NGC 2302 (Lund 264, OCL-554) Open Cluster in Monoceros

Located at: RA 06 hours 51 minutes 54 seconds, Dec -07 degrees 05 minutes 00 seconds

Size: 2.5' (5.0') Magnitude: 8.9 Class: III 2 m

North is up

West to the right

Telescope:

 8" f5 Newtonian reflector

Camera:

  ST-8XME, self-guided, binned 1x1, temp -25c, camera control MaxIm DL 4.56

Image:

Lumicon Red filter, 260 minutes (26 x 10 minute subs), 03/5/6/2009; seeing 2.3-3.1 FWHM per CCDStack

Processing:

CCDStack 1.5.2.1, Photoshop 7.0

Location:

 Rolling Roof Observatory, Thousand Oaks, CA 91360 (+34d 13m 29s -118h 52m 20s)

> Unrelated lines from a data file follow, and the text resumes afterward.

(** One iteration of the loop of [Extract] at the index [i], in terms of
    the rule [e] as it was given. *)
Lemma ExtractFrom_step again (e : Extractable) (body : string) (i : nat) :
  ExtractFrom again e body i =
  '(found, bet) ← stringBetweenN body (AfterThis e) (BeforeThis e) i;
  if negb found then
    Returns (Name e, "", if IgnoreNotFound e then None else Some (errorString "not found"))
  else
    match snd (checkConditions e bet) with
    | Some err =>
        if Iterate e then ExtractFrom again e body (S i)
        else Returns (Name e, "", if IgnoreNotFound e then None else Some err)
    | None =>
        match again with
        | Some extractAgain => extractAgain bet
        | None => Returns (Name e, bet, None)
        end
    end.
Proof.
  rewrite ExtractFrom_unfold.
  destruct (stringBetweenN body (AfterThis e) (BeforeThis e) i)
    as [[[] bet]| |] eqn:Hsb; try reflexivity; cbn [mbind Outcome_bind negb].
  - destruct (checkConditions e bet) as [e' err] eqn:Hck. cbn [snd].
    pose proof (checkConditions_fields _ _ _ _ Hck) as (_ & _ & Hnm & Hit & _ & _ & Hig & _).
    pose proof (checkConditions_rule e bet) as Hrule. rewrite Hck in Hrule.
    cbn [fst] in Hrule. rewrite Hnm, Hit, Hig.
    destruct err as [err|]; [|reflexivity].
    destruct (Iterate e); [|destruct (IgnoreNotFound e); reflexivity].
    destruct Hrule as [->|[Hne ->]]; [reflexivity|].
    apply (ExtractFrom_anchoredRule (S (S (String.length body)))); [exact Hne|lia].
  - destruct (IgnoreNotFound e); reflexivity.
Qed.

End ExtractLoopFacts.

(** Induction along the chain of [Again]. *)
Lemma Extractable_chain_ind (P : Extractable -> Prop) :
  (forall e, (forall a, Again e = Some a -> P a) -> P e) -> forall e, P e.
Proof.
  intros Hstep. fix IH 1. intros e. apply Hstep.
  destruct e as [? ? ? ? ? ? ? ? [a|]]; cbn [Again]; intros a' Ha.
  - injection Ha as <-. apply IH.
  - discriminate.
Qed.

Lemma chain_head (e : Extractable) : In e (chain e).
Proof. destruct e; left; reflexivity. Qed.

Lemma chain_Again (e a r : Extractable) : Again e = Some a -> In r (chain a) -> In r (chain e).
Proof. destruct e as [? ? ? ? ? ? ? ? [a'|]]; cbn [Again]; intros [= <-] Hin. right. exact Hin. Qed.

Section ExtractMoreTheorems.
Context `{RegexpLib}.

Lemma ExtractFrom_skip again (e : Extractable) (body : string) (i k : nat) :
  Iterate e = true ->
  (forall j, (k <= j < i)%nat ->
     exists c, stringBetweenN body (AfterThis e) (BeforeThis e) j = Returns (true, c)
               /\ ~ conforms e c) ->
  (k <= i)%nat ->
  ExtractFrom again e body k = ExtractFrom again e body i.
Proof.
  intros Hit Hbad Hki. induction Hki as [|i Hki IH]; [reflexivity|].
  rewrite IH by (intros j Hj; apply Hbad; lia).
  destruct (Hbad i ltac:(lia)) as (c & Hsb & Hnc).
  rewrite (ExtractFrom_step again e body i), Hsb. cbn [mbind Outcome_bind negb].
  destruct (snd (checkConditions e c)) as [err|] eqn:Hck.
  - rewrite Hit. reflexivity.
  - exfalso. apply Hnc, checkConditions_conforms, Hck.
Qed.

(** X5: [Extract] settles on the first candidate that conforms.  When the
    candidate at the index [i] passes the constraints of the rule and every
    candidate before it is found and fails them (with [Iterate] set, if
    there is one before it), [Extract] returns that candidate under the
    name of the rule, or, with [Again], what the nested rule extracts from
    that candidate. *)
Theorem Extract_first_conforming (e : Extractable) (body : string)
    (v : option (gmap string Value)) (i : nat) (bet : string) :
  firstConforming e body i bet ->
  i = 0%nat \/ Iterate e = true ->
  Extract e body v =
    match Again e with
    | Some a => Extract a bet v
    | None => Returns (Name e, bet, None)
    end.
Proof.
  intros (Hsb & Hc & Hbad) Hit. rewrite Extract_unfold.
  assert (Hgo : ExtractFrom (againOf e v) e body 0 = ExtractFrom (againOf e v) e body i).
  { destruct Hit as [->|Hit]; [reflexivity|].
    apply ExtractFrom_skip; [exact Hit| |lia]. intros j Hj. apply Hbad. lia. }
  rewrite Hgo, ExtractFrom_step, Hsb. cbn [mbind Outcome_bind negb].
  apply checkConditions_conforms in Hc. rewrite Hc.
  unfold againOf. destruct (Again e); reflexivity.
Qed.

Lemma ExtractFrom_sound (n : nat) (e : Extractable) (body : string) (i : nat)
    (name value : string) :
  (S (S (String.length body)) - i <= n)%nat ->
  (forall j, (j < i)%nat ->
     exists c, stringBetweenN body (AfterThis e) (BeforeThis e) j = Returns (true, c)
               /\ ~ conforms e c) ->
  i = 0%nat \/ Iterate e = true ->
  ExtractFrom None e body i = Returns (name, value, None) ->
  name = Name e
  /\ ((IgnoreNotFound e = true /\ value = "")
      \/ exists k, firstConforming e body k value /\ (k = 0%nat \/ Iterate e = true)).
Proof.
  revert i. induction n as [|n IH]; intros i Hn Hbad Hit;
    rewrite ExtractFrom_step;
    destruct (stringBetweenN body (AfterThis e) (BeforeThis e) i)
      as [[[] bet]| |] eqn:Hsb; cbn [mbind Outcome_bind negb]; try discriminate;
    try solve [destruct (IgnoreNotFound e); [intros [= <- <-]; auto|discriminate]];
    pose proof (stringBetweenN_found_le _ _ _ _ _ Hsb) as Hle; [lia|].
  destruct (snd (checkConditions e bet)) as [err|] eqn:Hck.
  - destruct (Iterate e) eqn:Hi.
    + apply IH; [lia| |right; reflexivity].
      intros j Hj. destruct (decide (j = i)) as [->|Hji]; [|apply Hbad; lia].
      exists bet. split; [exact Hsb|]. intros Hc.
      apply checkConditions_conforms in Hc. congruence.
    + destruct (IgnoreNotFound e); [intros [= <- <-]; auto|discriminate].
  - intros [= <- <-]. split; [reflexivity|]. right. exists i. split; [|exact Hit].
    split; [exact Hsb|]. split; [|exact Hbad]. apply checkConditions_conforms, Hck.
Qed.
(** X21.  What [Llama_Init_Cmd] creates and what it refuses.  An [n_ctx]
    that is no integer is refused with the message Tcl left; an integer
    below 512 or above 32768 is refused with "n_ctx must be between 512
    and 32768"; both before anything is loaded, whatever the model file.
    With no [n_ctx] (the capacity is then 4096) or one between 512 and
    32768, the command fails with "Failed to load model" when the model
    does not load and with "Failed to create context" when the context
    cannot be made; otherwise it creates a session whose capacity is the
    one asked for, that starts at position 0 with zero counters and no
    token budget of its own ([n_predict] -1), whose sampling parameters lie
    in the ranges of the validation block, and whose chain, built from
    them, has the six stages temperature, top-k, top-p, min-p, penalties,
    distribution. *)
Theorem init_session bk n_ctx_arg model_loads context_created :
  let res := Llama_Init_Cmd bk n_ctx_arg model_loads context_created in
  (n_ctx_arg = Some None -> res = InitError None) /\
  (forall n,
      n_ctx_arg = Some (Some n) -> n < 512 \/ 32768 < n ->
      res = InitError (Some "n_ctx must be between 512 and 32768"%string)) /\
  (forall n,
      (n_ctx_arg = None /\ n = 4096) \/
      (n_ctx_arg = Some (Some n) /\ 512 <= n <= 32768) ->
      match model_loads, context_created with
      | false, _ => res = InitError (Some "Failed to load model"%string)
      | true, false => res = InitError (Some "Failed to create context"%string)
      | true, true =>
          exists st,
            res = InitOk st /\
            n_ctx st = n /\ session_ok bk st /\
            n_past st = 0 /\ n_eval st = 0 /\ n_gen st = 0 /\
            n_predict st = -1 /\
            option_map (map kind_of) (sampler st)
            = Some [K_temp; K_top_k; K_top_p; K_min_p; K_penalties; K_dist]
      end).
Proof.
  assert (Hok : forall n, 512 <= n <= 32768 ->
            let st := apply_options bk None
                        (set_n_ctx n (set_defaults zeroed_state)) in
            n_ctx st = n /\ session_ok bk st /\
            n_past st = 0 /\ n_eval st = 0 /\ n_gen st = 0 /\
            n_predict st = -1 /\
            option_map (map kind_of) (sampler st)
            = Some [K_temp; K_top_k; K_top_p; K_min_p; K_penalties; K_dist]).
  { intros n Hn. cbv zeta. split; [reflexivity|]. split.
    - unfold session_ok. split; [split; reflexivity|].
      split; [cbn; lia|]. split; [split; reflexivity|].
      split; [split; reflexivity|]. split; [reflexivity|].
      split; [reflexivity|]. split; [reflexivity|exact Hn].
    - repeat split. }
  cbv zeta. unfold Llama_Init_Cmd. split; [|split].
  - intros ->. reflexivity.
  - intros n -> Hn.
    rewrite (proj2 (orb_true_iff (n <? 512) (32768 <? n)));
      [reflexivity|].
    destruct Hn as [Hn|Hn]; [left|right]; apply Z.ltb_lt; exact Hn.
  - intros n [[-> ->] | [-> Hn]].
    + destruct model_loads; [|reflexivity].
      destruct context_created; [|reflexivity].
      eexists. split; [reflexivity|]. apply (Hok 4096). lia.
    + rewrite (proj2 (orb_false_iff (n <? 512) (32768 <? n)))
        by (split; apply Z.ltb_ge; lia).
      destruct model_loads; [|reflexivity].
      destruct context_created; [|reflexivity].
      eexists. split; [reflexivity|]. apply Hok. exact Hn.
Qed.
(** * NoxTab: the CDP client of [cdp-tool.js]

    A shallow embedding of the target selector ([pickTarget]), the protocol
    client ([CDPClient]: [send], [on], [close] and the 'message' and 'close'
    handlers installed by [connect]) and the session wrapper ([withClient]),
    followed by the properties the specification states about them.

    JavaScript values are modelled as follows.
    - A parsed JSON value is a [json]; a property that is absent reads as
      [None] ([undefined]).
    - Numbers are integers in [Z]: call ids are produced by [++this.id] from 0,
      which is exact in double arithmetic below 2^53, the range the model
      covers.  A frame whose [id] is not an integer matches no pending call,
      like an integer that is not pending.
    - A promise is a handle into the list [promises] of settlement states;
      the [{resolve, reject}] pair stored in [pending] is that handle.
    - The two [Map]s of the client are finite maps.
    - [String(v)] and [JSON.stringify(v)] of the runtime are kept as they are
      written ([text]); the string value of a string is the string. *)

From stdpp Require Import base option list gmap strings pretty.
From Stdlib Require Import ZArith Lia.

Local Open Scope string_scope.
Local Open Scope list_scope.
Set Warnings "-register-all".

(** ** JavaScript values *)

Module JS.

(** A parsed JSON value.  [JObj] lists the properties of the object, each name
    once. *)
Inductive json : Type :=
  | JNull
  | JBool (b : bool)
  | JNum (n : Z)
  | JStr (s : string)
  | JArr (items : list json)
  | JObj (props : list (string * json)).

(** The value of the property [k] among the properties of an object. *)
Fixpoint assoc (k : string) (props : list (string * json)) : option json :=
  match props with
  | [] => None
  | (k', v) :: rest => if String.eqb k' k then Some v else assoc k rest
  end.

(** [v.k]: the own property [k] of an object; [undefined] on every other
    value that is not [null] (numbers, strings, booleans and arrays have no
    property of the names the program reads).  Reading a property of [null]
    throws; [on_message] below tests for [null] first. *)
Definition prop (v : json) (k : string) : option json :=
  match v with
  | JObj props => assoc k props
  | _ => None
  end.

(** ToBoolean. *)
Definition truthy (v : json) : bool :=
  match v with
  | JNull => false
  | JBool b => b
  | JNum n => negb (n =? 0)%Z
  | JStr s => negb (String.eqb s EmptyString)
  | JArr _ | JObj _ => true
  end.

(** The value of a property when it is truthy: [Some v] where [if (o)] takes
    the branch, [None] where it does not ([undefined] included). *)
Definition truthy_value (o : option json) : option json :=
  match o with
  | Some v => if truthy v then Some v else None
  | None => None
  end.

(** [o || d] *)
Definition or_else (o : option json) (d : json) : json :=
  match truthy_value o with
  | Some v => v
  | None => d
  end.

(** [{}] *)
Definition empty_object : json := JObj [].

(** A string-valued flag or field that may be [undefined]: [Some s] when it is
    truthy (a non-empty string), [None] otherwise. *)
Definition truthy_string (o : option string) : option string :=
  match o with
  | Some (String c s) => Some (String c s)
  | _ => None
  end.

(** [s || ''] for a string field that may be [undefined]. *)
Definition string_or_empty (o : option string) : string :=
  match o with
  | Some s => s
  | None => EmptyString
  end.

(** [hay.includes(needle)]: [needle] occurs in [hay] as a contiguous run of
    characters, compared exactly. *)
Fixpoint includes (hay needle : string) : bool :=
  String.prefix needle hay ||
  match hay with
  | EmptyString => false
  | String _ hay' => includes hay' needle
  end.

(** Text computed by the runtime: a known string, [String(v)] for a value that
    is not a string, or [JSON.stringify(v)]. *)
Inductive text : Type :=
  | Lit (s : string)
  | String_of (v : json)
  | JSON_stringify (v : json).

Definition to_text (v : json) : text :=
  match v with
  | JStr s => Lit s
  | _ => String_of v
  end.

(** Exceptions: [new Error(message)], and the [TypeError] of the runtime. *)
Inductive exn : Type :=
  | Error (message : text)
  | TypeError.

(** The completion of a synchronous call. *)
Inductive completion (A : Type) : Type :=
  | Normal (a : A)
  | Throw (e : exn).
Arguments Normal {A} a.
Arguments Throw {A} e.

End JS.
Import JS.

(** ** Targets and selection flags *)

Module Target.
Record t : Type := mk {
  id : string;
  type : string;
  url : option string;
  title : option string;
  webSocketDebuggerUrl : option string
}.
End Target.

Module Flags.
Record t : Type := mk {
  host : string;
  port : Z;
  target : option string;
  urlContains : option string;
  titleContains : option string
}.
End Flags.

(** The three errors of [pickTarget].  The specification calls them
    SelectionError "no targets", "target not found" and "no match"; the
    program has the one class [Error] and these messages. *)
Definition no_page_targets : exn := Error (Lit "No page targets found").
Definition target_id_not_found (target : string) : exn :=
  Error (Lit ("Target id not found: " +:+ target)).
Definition no_targets_matched : exn :=
  Error (Lit "No targets matched the provided filters").

(** [pickTarget(targets, flags)] *)
Definition pickTarget (targets : list Target.t) (flags : Flags.t)
  : completion Target.t :=
  if (length targets =? 0)%nat then Throw no_page_targets
  else
    match truthy_string (Flags.target flags) with
    | Some target =>
        match List.find (fun t => String.eqb (Target.id t) target) targets with
        | None => Throw (target_id_not_found target)
        | Some exact => Normal exact
        end
    | None =>
        let filtered := targets in
        let filtered :=
          match truthy_string (Flags.urlContains flags) with
          | Some part =>
              List.filter
                (fun t => includes (string_or_empty (Target.url t)) part)
                filtered
          | None => filtered
          end in
        let filtered :=
          match truthy_string (Flags.titleContains flags) with
          | Some part =>
              List.filter
                (fun t => includes (string_or_empty (Target.title t)) part)
                filtered
          | None => filtered
          end in
        (* [filtered.length === 0] throws, otherwise [filtered[0]] *)
        match filtered with
        | [] => Throw no_targets_matched
        | first :: _ => Normal first
        end
    end.

(** [listTargets]: the page targets of the discovery response that carry a
    channel address, in the order of the response. *)
Definition is_page (t : Target.t) : bool :=
  String.eqb (Target.type t) "page" &&
  match truthy_string (Target.webSocketDebuggerUrl t) with
  | Some _ => true
  | None => false
  end.

Definition listTargets_filter (targets : list Target.t) : list Target.t :=
  List.filter is_page targets.

(** ** The protocol client *)

(** A promise is named by its position in the list of settlement states. *)
Definition promise : Type := nat.

Inductive settlement : Type :=
  | Unsettled
  | Fulfilled (v : json)
  | Rejected (e : exn).

(** An event handler registered with [on] is named by a number; invoking it
    is recorded in [invoked]. *)
Definition handler : Type := nat.

(** One [ws.send(text, callback)]: the payload whose JSON text was written,
    and the [id] and [reject] that the completion callback closes over. *)
Record write : Type := mk_write {
  payload : json;
  cb_id : Z;
  cb_reject : promise
}.

Module WebSocket.
(** [readyState]: 0 CONNECTING, 1 OPEN, 2 CLOSING, 3 CLOSED. *)
Record t : Type := mk {
  readyState : Z;
  sent : list write
}.
End WebSocket.

Module CDPClient.
Record t : Type := mk {
  wsUrl : string;
  ws : option WebSocket.t;
  id : Z;
  pending : gmap Z promise;
  eventHandlers : gmap string (list handler)
}.
End CDPClient.

(** The client object together with the promises created so far and the
    record of handler invocations. *)
Record state : Type := mk_state {
  client : CDPClient.t;
  promises : list settlement;
  invoked : list (handler * json)
}.

Definition set_client (c : CDPClient.t) (st : state) : state :=
  {| client := c; promises := promises st; invoked := invoked st |}.

Definition set_pending (m : gmap Z promise) (c : CDPClient.t) : CDPClient.t :=
  {| CDPClient.wsUrl := CDPClient.wsUrl c;
     CDPClient.ws := CDPClient.ws c;
     CDPClient.id := CDPClient.id c;
     CDPClient.pending := m;
     CDPClient.eventHandlers := CDPClient.eventHandlers c |}.

Definition set_ws (w : option WebSocket.t) (c : CDPClient.t) : CDPClient.t :=
  {| CDPClient.wsUrl := CDPClient.wsUrl c;
     CDPClient.ws := w;
     CDPClient.id := CDPClient.id c;
     CDPClient.pending := CDPClient.pending c;
     CDPClient.eventHandlers := CDPClient.eventHandlers c |}.

(** [resolve(v)] and [reject(e)] of a promise: the first settlement stays, a
    later one has no effect. *)
Definition settle (p : promise) (s : settlement) (ps : list settlement)
  : list settlement :=
  match ps !! p with
  | Some Unsettled => <[p := s]> ps
  | _ => ps
  end.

Notes: According to "Star Clusters", by Brent Archinal and Steven Hynes, the size of this open cluster is 5.0 arc minutes.

From the NGC / IC Project:

Contemporary Visual Observation(s) for NGC 2302

NGC 2299 = N2302?? = OCL-554 = Lund 264
06 51 54 -07 05.0

See observing notes for N2302

Discovered by JH (h412): "A coarse cl, not v rich, 30 or 40 st, probably only an 
outlying portion of VIII 39 [N2302]".  Reinmuth adds "many st, but nothing like 
a cluster."  GSC does not show anything at h's position (NW of N2302) but Corwin 
suggests that due to JH's imprecise position and the fact that N2302 was not 
recorded on the sweep, that is possibly N2302 and JH didn't realize it was a 
duplicate observation.  See NGCBGUGS.

- by Steve Gottlieb

NGC 2302 = OCL-554 = Lund 264 = N2299??
06 51 54 -07 05.0
V = 8.9;  Size 3

17.5" (2/1/03): at 140x, this a fairly small group (~4' diameter) of roughly two 
dozen stars embedded in a large, scattered field of stars.  On the west side is 
a nice quadruple including three mag 10 stars.  On the E side is a double and a 
triple star forming a "V" asterism.  Located 7' SE of mag 6.6 SAO 133781.  This 
star has perhaps a dozen stars within 3' but does not look to be a plausible 
candidate for N2299 (likely a duplicate of N2302).

17.5": 20 stars resolved at 140X, in fairly small group.  Not rich but includes 
some close doubles.  The three brightest mag 10 stars form a shallow arc on the 
W side with fourth fainter star nearby.  On the E side is a V-shaped group of 
six stars with the vertex at the E side.  The central portion includes a few 
scattered stars with a line of three stars on the S side.

- by Steve Gottlieb
Historical Research Notes / Correction for NGC 2302
NGC 2299 is probably the same cluster as NGC 2302.  JH saw it only once, and
has noted its position as uncertain in both coordinates.  JH's description 
reads, "A coarse cluster, not very rich; 30 or 40 stars; probably only an
outlying portion of VIII 39," and could easily match N2302.  His three 
accordant observations of N2302 are all in other sweeps.  Had the two clusters
been seen on the same night, I would not have entertained thoughts about 
equating the objects. - Dr. Harold G. Corwin, Jr.